- _What the task asks_
Transcribe the data underneath exactly, keeping every word in place.

(Collected data)
(** ** C5: partial update *)

Lemma metadata_updated_fields b p :
  title (metadata_updated b p) = assigned (u_title b) (title p)
  ∧ description (metadata_updated b p) = assigned (u_description b) (description p)
  ∧ date (metadata_updated b p) = assigned (u_date b) (date p)
  ∧ tags (metadata_updated b p) = assigned (u_tags b) (tags p)
  ∧ externalLink (metadata_updated b p) = externalLink p.
Proof.
  unfold metadata_updated, if_truthy, assigned, supplied_truthy.
  destruct (u_title b) as [x1|]; [destruct (truthy x1)|];
    (destruct (u_description b) as [x2|]; [destruct (truthy x2)|]);
    (destruct (u_date b) as [x3|]; [destruct (truthy x3)|]);
    (destruct (u_tags b) as [x4|]; [destruct (truthy x4)|]); by split_and!.
Qed.

Lemma apply_update_run b p w :
  (apply_update b p w).1 =
  match u_externalLink b with
  | Some v =>
      match (normalizeLink (Some v) w).1 with
      | Ok link => Ok (set_externalLink link (metadata_updated b p))
      | Throw err => Throw err
      end
  | None => Ok (metadata_updated b p)
  end.
Proof.
  unfold apply_update. fold (metadata_updated b p).
  destruct (u_externalLink b) as [v|]; [|done].
  unfold mbind, M_bind. by destruct (normalizeLink (Some v) w) as [[l|err] w1].
Qed.

Ltac bool_to_prop :=
  repeat first [ rewrite orb_true_iff | rewrite andb_true_iff
               | rewrite Nat.eqb_eq | rewrite Nat.leb_le ].

Lemma white2_head a b fwd :
  (if fwd : bool then Str.white2 a b else Str.white2 b a) = true →
  Str.is_white a = false.
Proof.
  unfold Str.white2, Str.is_white. intros H. apply not_true_iff_false. revert H.
  destruct fwd; bool_to_prop; lia.
Qed.

Lemma white3_head a b c fwd :
  (if fwd : bool then Str.white3 a b c else Str.white3 c b a) = true →
  Str.is_white a = false
  ∧ ∀ x, (if fwd then Str.white2 a x else Str.white2 x a) = false.
Proof.
  unfold Str.white3, Str.white2, Str.is_white. intros H.
  split; [|intros x]; apply not_true_iff_false; revert H;
    (destruct fwd; bool_to_prop; lia).
Qed.

Lemma strip_blank l r : blank l → Str.strip true (l ++ r)%list = Str.strip true r.
Proof.
  induction 1 as [|a l Ha _ IH|a b l Hab _ IH|a b c l Habc _ IH]; [done|..].
  - simpl. by rewrite Ha.
  - simpl. by rewrite (white2_head a b true Hab), Hab.
  - destruct (white3_head a b c true Habc) as [Ha Hab].
    simpl. by rewrite Ha, (Hab b), Habc.
Qed.

Lemma trim_blank s : blank (Str.chars s) → Str.trim s = "".
Proof.
  intros Hs. unfold Str.trim, Str.trimStart.
  rewrite <- (app_nil_r (Str.chars s)). by rewrite (strip_blank _ [] Hs).
Qed.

- _Answer below_
(** ** C5: partial update *)

Lemma metadata_updated_fields b p :
  title (metadata_updated b p) = assigned (u_title b) (title p)
  ∧ description (metadata_updated b p) = assigned (u_description b) (description p)
  ∧ date (metadata_updated b p) = assigned (u_date b) (date p)
  ∧ tags (metadata_updated b p) = assigned (u_tags b) (tags p)
  ∧ externalLink (metadata_updated b p) = externalLink p.
Proof.
  unfold metadata_updated, if_truthy, assigned, supplied_truthy.
  destruct (u_title b) as [x1|]; [destruct (truthy x1)|];
    (destruct (u_description b) as [x2|]; [destruct (truthy x2)|]);
    (destruct (u_date b) as [x3|]; [destruct (truthy x3)|]);
    (destruct (u_tags b) as [x4|]; [destruct (truthy x4)|]); by split_and!.
Qed.

Lemma apply_update_run b p w :
  (apply_update b p w).1 =
  match u_externalLink b with
  | Some v =>
      match (normalizeLink (Some v) w).1 with
      | Ok link => Ok (set_externalLink link (metadata_updated b p))
      | Throw err => Throw err
      end
  | None => Ok (metadata_updated b p)
  end.
Proof.
  unfold apply_update. fold (metadata_updated b p).
  destruct (u_externalLink b) as [v|]; [|done].
  unfold mbind, M_bind. by destruct (normalizeLink (Some v) w) as [[l|err] w1].
Qed.

Ltac bool_to_prop :=
  repeat first [ rewrite orb_true_iff | rewrite andb_true_iff
               | rewrite Nat.eqb_eq | rewrite Nat.leb_le ].

Lemma white2_head a b fwd :
  (if fwd : bool then Str.white2 a b else Str.white2 b a) = true →
  Str.is_white a = false.
Proof.
  unfold Str.white2, Str.is_white. intros H. apply not_true_iff_false. revert H.
  destruct fwd; bool_to_prop; lia.
Qed.

Lemma white3_head a b c fwd :
  (if fwd : bool then Str.white3 a b c else Str.white3 c b a) = true →
  Str.is_white a = false
  ∧ ∀ x, (if fwd then Str.white2 a x else Str.white2 x a) = false.
Proof.
  unfold Str.white3, Str.white2, Str.is_white. intros H.
  split; [|intros x]; apply not_true_iff_false; revert H;
    (destruct fwd; bool_to_prop; lia).
Qed.

Lemma strip_blank l r : blank l → Str.strip true (l ++ r)%list = Str.strip true r.
Proof.
  induction 1 as [|a l Ha _ IH|a b l Hab _ IH|a b c l Habc _ IH]; [done|..].
  - simpl. by rewrite Ha.
  - simpl. by rewrite (white2_head a b true Hab), Hab.
  - destruct (white3_head a b c true Habc) as [Ha Hab].
    simpl. by rewrite Ha, (Hab b), Habc.
Qed.

Lemma trim_blank s : blank (Str.chars s) → Str.trim s = "".
Proof.
  intros Hs. unfold Str.trim, Str.trimStart.
  rewrite <- (app_nil_r (Str.chars s)). by rewrite (strip_blank _ [] Hs).
Qed.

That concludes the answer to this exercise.